Background information
- Born: Sarnia, Ontario, Canada
- Origin: Toronto, Ontario, Canada
- Genres: Pop, alternative rock
- Occupation: Singer-songwriter
- Instruments: Vocals, bass guitar, guitar, keyboards
- Labels: Dead Daisy, Mercury
- Website: emmgryner.com

= Emm Gryner =

Canadian singer-songwriter (born 1975)

Emm Gryner (born in Sarnia, Ontario) is a Canadian singer, songwriter, recording artist, and author. She has released 20 albums as a solo performer, and has collaborated with artists including David Bowie and Chris Hadfield.

== Early life ==
Gryner's childhood was spent in Forest, Ontario. Her father was of half Irish heritage and her mother was Filipina. She started to learn piano at age 4, picked up bass around age 14, and later took up guitar as well.

Gryner attended North Lambton Secondary School in Forest, Ontario. Following high school, she graduated from Fanshawe College's Music Industry Arts program in 1995.

Gryner has two brothers, Tony and record producer and musician Frank.

== Career ==
Gryner started her music career in Toronto, where her original song "Wisdom Bus" won a nationwide songwriting contest sponsored by Standard Broadcasting. With the prize money, she recorded an album called The Original Leap Year and released it on her own Dead Daisy Records. The album attracted the attention of Mercury Records, who signed Gryner to a recording contract.

Gryner's first release on Mercury was 1998's Public, a Britpop-inspired album that yielded a Canadian hit called "Summerlong". She was nominated for the Best New Solo Artist Juno Award in 1999.

=== Bowie Band ===

In 1999, Gryner was asked to join David Bowie's band as a backup singer and keyboard player. The gig saw Gryner performing with Bowie at Glastonbury Festival, on Later with Jools Holland, Saturday Night Live, and other venues around America and Europe. She appears on the live albums Glastonbury 2000 and Bowie at the Beeb, as well as Toy.

=== Solo career ===
After Universal Music took over Mercury Records, Gryner returned to her Dead Daisy Records label, releasing several albums, including Girl Versions and Asianblue, which were both nominated for Pop Album of the Year at the Juno Awards.

Gryner released Songs of Love and Death, an album of cover versions of Irish songs, in 2005. The album attracted the attention of Irish media, and Gryner appeared on programs like The Late Late Show during her subsequent tour of Ireland.
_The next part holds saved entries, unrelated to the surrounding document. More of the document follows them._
(* ===== verification/Encoding.v ===== *)
(** * Encoding: [encoding/hex] and [encoding/base64]

    The text encodings of the standard library the program relies on: keys
    and challenges travel as hex, packages and sealed profiles as base64. *)
From S2P Require Import Prelude.

(** Facts about finitely many integers, by evaluation. *)
(** ** Hexadecimal *)
Definition hex_char (v : Z) : Z := if v <? 10 then 48 + v else 87 + v.
Definition hex_val (c : Z) : option Z :=
  if (48 <=? c) && (c <=? 57) then Some (c - 48)
  else if (97 <=? c) && (c <=? 102) then Some (c - 87)
  else if (65 <=? c) && (c <=? 70) then Some (c - 55)
  else None.
Fixpoint hex_bytes (l : bytes) : bytes :=
  match l with [] => [] | b :: l => hex_char (b / 16) :: hex_char (b mod 16) :: hex_bytes l end.
Fixpoint unhex_bytes (l : bytes) : option bytes :=
  match l with
  | [] => Some []
  | c :: d :: l =>
      hi ← hex_val c; lo ← hex_val d; r ← unhex_bytes l; Some (hi * 16 + lo :: r)
  | [_] => None
  end.
Definition HexEncode (l : bytes) : string := bytes_string (hex_bytes l).
Definition HexDecode (s : string) : option bytes := unhex_bytes (string_bytes s).

Lemma hex_val_char v : 0 <= v < 16 -> hex_val (hex_char v) = Some v.
Proof. revert v. apply (finite_fact _ _). vm_compute. reflexivity. Qed.
Lemma hex_char_byte v : 0 <= v < 16 -> is_byte (hex_char v).
Proof. intros. unfold hex_char, is_byte. case_match; lia. Qed.
Lemma hex_bytes_range l : Forall is_byte l -> Forall is_byte (hex_bytes l).
Proof.
  induction 1 as [|b l Hb Hl IH]; cbn; [constructor|]. unfold is_byte in Hb.
  repeat constructor; try done; apply hex_char_byte; Z.div_mod_to_equations; lia.
Qed.
Lemma zlen_hex_bytes l : zlen (hex_bytes l) = 2 * zlen l.
Proof. induction l as [|b l IH]; [done|]. cbn [hex_bytes]. rewrite !zlen_cons, IH. lia. Qed.
Lemma unhex_hex l : Forall is_byte l -> unhex_bytes (hex_bytes l) = Some l.
Proof.
  induction 1 as [|b l Hb Hl IH]; [done|]. unfold is_byte in Hb. cbn [hex_bytes unhex_bytes].
  rewrite !hex_val_char by (Z.div_mod_to_equations; lia). cbn. rewrite IH. cbn.
  do 2 f_equal. Z.div_mod_to_equations; lia.
Qed.
Lemma HexDecode_Encode l : Forall is_byte l -> HexDecode (HexEncode l) = Some l.
Proof.
  intros Hl. unfold HexDecode, HexEncode.
  rewrite bytes_string_bytes by by apply hex_bytes_range. by apply unhex_hex.
Qed.
Lemma slen_HexEncode l : Forall is_byte l -> slen (HexEncode l) = 2 * zlen l.
Proof.
  intros Hl. unfold slen, HexEncode. rewrite bytes_string_bytes by by apply hex_bytes_range.
  apply zlen_hex_bytes.
Qed.
Lemma HexEncode_empty l : HexEncode l = ""%string -> l = [].
Proof. destruct l as [|b l]; [done|]. unfold HexEncode, bytes_string. cbn. done. Qed.
Lemma hex_val_range c v : hex_val c = Some v -> 0 <= v < 16.
Proof. unfold hex_val. intros. repeat case_match; simplify_eq; zbool; lia. Qed.
Lemma unhex_spec n : forall l r, (length l <= n)%nat -> unhex_bytes l = Some r ->
  Forall is_byte r /\ zlen l = 2 * zlen r.
Proof.
  induction n as [|n IH]; intros [|c [|d l]] r; cbn [length unhex_bytes]; intros Hn E;
    simplify_eq; try lia; try by split; [constructor|].
  destruct (hex_val c) as [hi|] eqn:Ec; [|done]. destruct (hex_val d) as [lo|] eqn:Ed; [|done].
  destruct (unhex_bytes l) as [r'|] eqn:El; [|done]. cbn in E. injection E as <-.
  destruct (IH l r') as [Hr Hz]; [lia|done|]. apply hex_val_range in Ec, Ed.
  rewrite !zlen_cons, Hz. split; [|lia]. constructor; [unfold is_byte; lia|done].
Qed.
Lemma HexDecode_spec s r : HexDecode s = Some r -> Forall is_byte r /\ slen s = 2 * zlen r.
Proof. apply (unhex_spec _ _ _ (le_n _)). Qed.

Lemma filter_id_iff {A} (P : A -> Prop) `{forall x, Decision (P x)} (l : list A) :
  base.filter P l = l <-> Forall P l.
Proof.
  split.
  - intros <-. apply Forall_forall. by intros x [? _]%list_elem_of_filter.
  - induction 1 as [|x l Hx Hl IH]; [done|]. by rewrite filter_cons_True, IH.
Qed.

(** ** Base64, the padded standard alphabet *)
Definition b64_char (v : Z) : Z :=
  if v <? 26 then 65 + v else if v <? 52 then 71 + v else if v <? 62 then v - 4
  else if v =? 62 then 43 else 47.
Definition b64_val (c : Z) : option Z :=
  if (65 <=? c) && (c <=? 90) then Some (c - 65)
  else if (97 <=? c) && (c <=? 122) then Some (c - 71)
  else if (48 <=? c) && (c <=? 57) then Some (c + 4)
  else if c =? 43 then Some 62 else if c =? 47 then Some 63 else None.
Fixpoint b64_bytes (l : bytes) : bytes :=
  match l with
  | [] => []
  | [a] => [b64_char (a / 4); b64_char (a mod 4 * 16); 61; 61]
  | [a; b] => [b64_char (a / 4); b64_char (a mod 4 * 16 + b / 16); b64_char (b mod 16 * 4); 61]
  | a :: b :: c :: l =>
      b64_char (a / 4) :: b64_char (a mod 4 * 16 + b / 16) ::
      b64_char (b mod 16 * 4 + c / 64) :: b64_char (c mod 64) :: b64_bytes l
  end.
Fixpoint unb64_bytes (l : bytes) : option bytes :=
  match l with
  | [] => Some []
  | w :: x :: y :: z :: l =>
      v ← b64_val w; u ← b64_val x;
      let a := v * 4 + u / 16 in
      if z =? 61 then
        match l with
        | _ :: _ => None
        | [] =>
            if y =? 61 then Some [a]
            else t ← b64_val y; Some [a; u mod 16 * 16 + t / 4]
        end
      else
        t ← b64_val y; s ← b64_val z; r ← unb64_bytes l;
        Some (a :: u mod 16 * 16 + t / 4 :: t mod 4 * 64 + s :: r)
  | _ => None
  end.
Definition Base64Encode (l : bytes) : string := bytes_string (b64_bytes l).
(** Line breaks are skipped. *)
Definition Base64Decode (s : string) : option bytes :=
  unb64_bytes (base.filter (fun c => c <> 10 /\ c <> 13) (string_bytes s)).

Lemma b64_val_char v : 0 <= v < 64 -> b64_val (b64_char v) = Some v.
Proof. revert v. apply (finite_fact _ _). vm_compute. reflexivity. Qed.
Lemma b64_char_range v : 0 <= v < 64 -> 43 <= b64_char v <= 122 /\ b64_char v <> 61.
Proof. revert v. apply (finite_fact _ _). vm_compute. reflexivity. Qed.

Lemma triples_ind (P : bytes -> Prop) : P [] -> (forall a, P [a]) -> (forall a b, P [a; b]) ->
  (forall a b c l, P l -> P (a :: b :: c :: l)) -> forall l, P l.
Proof. intros H0 H1 H2 H3. fix IH 1. intros [|a [|b [|c l]]]; [done|apply H1|apply H2|apply H3, IH]. Qed.

Lemma b64_bytes_range l : Forall is_byte l -> Forall (fun c => 43 <= c <= 122) (b64_bytes l).
Proof.
  assert (Hc : forall v, 0 <= v < 64 -> 43 <= b64_char v <= 122) by (intros; by apply b64_char_range).
  induction l as [|a|a b|a b c l IH] using triples_ind; intros Hl; [constructor|..];
    repeat match goal with H : Forall _ (_ :: _) |- _ => apply Forall_cons in H as [? ?] end;
    unfold is_byte in *; cbn [b64_bytes];
    repeat (apply Forall_cons; split); auto;
    try (apply Hc; Z.div_mod_to_equations; lia); lia.
Qed.
Lemma unb64_b64 l : Forall is_byte l -> unb64_bytes (b64_bytes l) = Some l.
Proof.
  assert (Hn : forall v, 0 <= v < 64 -> (b64_char v =? 61) = false).
  { intros v Hv. apply Z.eqb_neq. by apply b64_char_range. }
  induction l as [|a|a b|a b c l IH] using triples_ind; intros Hl; [done|..];
    repeat match goal with H : Forall _ (_ :: _) |- _ => apply Forall_cons in H as [? ?] end;
    unfold is_byte in *; cbn [b64_bytes unb64_bytes];
    rewrite !b64_val_char by (Z.div_mod_to_equations; lia); cbn [mbind option_bind];
    rewrite ?Z.eqb_refl, ?Hn by (Z.div_mod_to_equations; lia);
    rewrite ?b64_val_char by (Z.div_mod_to_equations; lia); cbn [mbind option_bind].
  - do 2 f_equal. Z.div_mod_to_equations; lia.
  - f_equal. f_equal; [|f_equal]; Z.div_mod_to_equations; lia.
  - rewrite IH by done. cbn. f_equal. f_equal; [|f_equal; [|f_equal]]; Z.div_mod_to_equations; lia.
Qed.
Lemma Base64Decode_Encode l : Forall is_byte l -> Base64Decode (Base64Encode l) = Some l.
Proof.
  intros Hl. unfold Base64Decode, Base64Encode. pose proof (b64_bytes_range l Hl) as Hr.
  rewrite bytes_string_bytes.
  - rewrite (proj2 (filter_id_iff _ _)); [by apply unb64_b64|].
    eapply Forall_impl; [exact Hr|]. cbn. lia.
  - eapply Forall_impl; [exact Hr|]. unfold is_byte. cbn. lia.
Qed.
Lemma Base64Encode_empty l : Base64Encode l = ""%string -> l = [].
Proof. destruct l as [|a [|b [|c l]]]; done. Qed.

(** ** Numbers of any size in base 256 *)
Definition number_bytes (p : positive) : bytes := be_put (Z.to_nat (Z.log2 (Z.pos p) / 8 + 1)) (Z.pos p).
Lemma number_bytes_get p : be_get (number_bytes p) = Z.pos p.
Proof.
  unfold number_bytes. rewrite be_get_put. apply Z.mod_small. split; [lia|].
  pose proof (Z.log2_nonneg (Z.pos p)). change 256 with (2 ^ 8). rewrite <- Z.pow_mul_r by lia.
  eapply Z.lt_le_trans; [apply (proj2 (Z.log2_spec (Z.pos p) ltac:(lia)))|].
  apply Z.pow_le_mono_r; [lia|]. rewrite Z2Nat.id; Z.div_mod_to_equations; lia.
Qed.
Between 2006 and 2020, Gryner released 11 albums, four EPs, and a "best of" compilation with two unreleased tracks. The Summer of High Hopes, produced by Nathan Larson, was released in Canada and later in Ireland on the heels of a performance at Oxegen Festival; The Irish Times Siobhàn Long said it was "the distilled voice of an original". In the November 2006 issue of Q, U2 frontman Bono recognized the track "Almighty Love" as one of six songs that he wished he had written from the last twenty years of music.

Her 2014 album Torrential was called "superb pop" by The Irish Times Tony Clayton-Lea.

During the COVID-19 pandemic, Gryner released the singles "Stronger Someone", in support of Bluewater Health Foundation, and "All Love All The Time" with Rob Wells, as well as the album Just For You, a collection of jazz standards.

=== Space Oddity in space ===

In May 2013, Gryner arranged and performed piano on astronaut Chris Hadfield's cover version of David Bowie's "Space Oddity". The music video for the song features Hadfield on the International Space Station and is considered the first ever filmed in space.

Fanshawe College presents an annual Emm Gryner and Chris Hadfield Music Industry Arts Award to a Year 2 student in the School of Contemporary Media who demonstrates "a keen interest [...] in the creative and technical aspects of the music industry [and] leadership characteristics with respect to his or her classmates, faculty and staff, as well as exceptional creativity and dedication".

=== Other collaborations ===

Gryner collaborated with Larson in the band Hot One and appeared on the group's self-titled album in 2006.

She is also a member of the collective The Cake Sale, along with Gary Lightbody of Snow Patrol, Bell X1, Josh Ritter, and Glen Hansard. The collective is featured on The Cake Sale, a multi-platinum-selling Irish album with proceeds to Oxfam's Make Trade Fair.

In 2011, Gryner formed Trent Severn with Dayna Manning and Laura C. Bates. Their debut self-titled album was released on Gryner's Dead Daisy Records label in 2012, followed by Trillium (2015) and Portage (2017).

In 2014, Gryner assembled the band Trapper with Sean Kelly (on guitar), brother Frank Gryner (on guitar), Jordan Kern (on bass) and Tim Timleck (ex-Universal Honey on drums), playing "1980s-style melodic hard rock." In May 2015, Trapper opened for Brit-rockers Def Leppard on three Canadian tour dates in Montréal, Ottawa and London, Ontario. Gryner had met and become friends with Def Leppard lead singer Joe Elliott when she toured as a backing singer with David Bowie.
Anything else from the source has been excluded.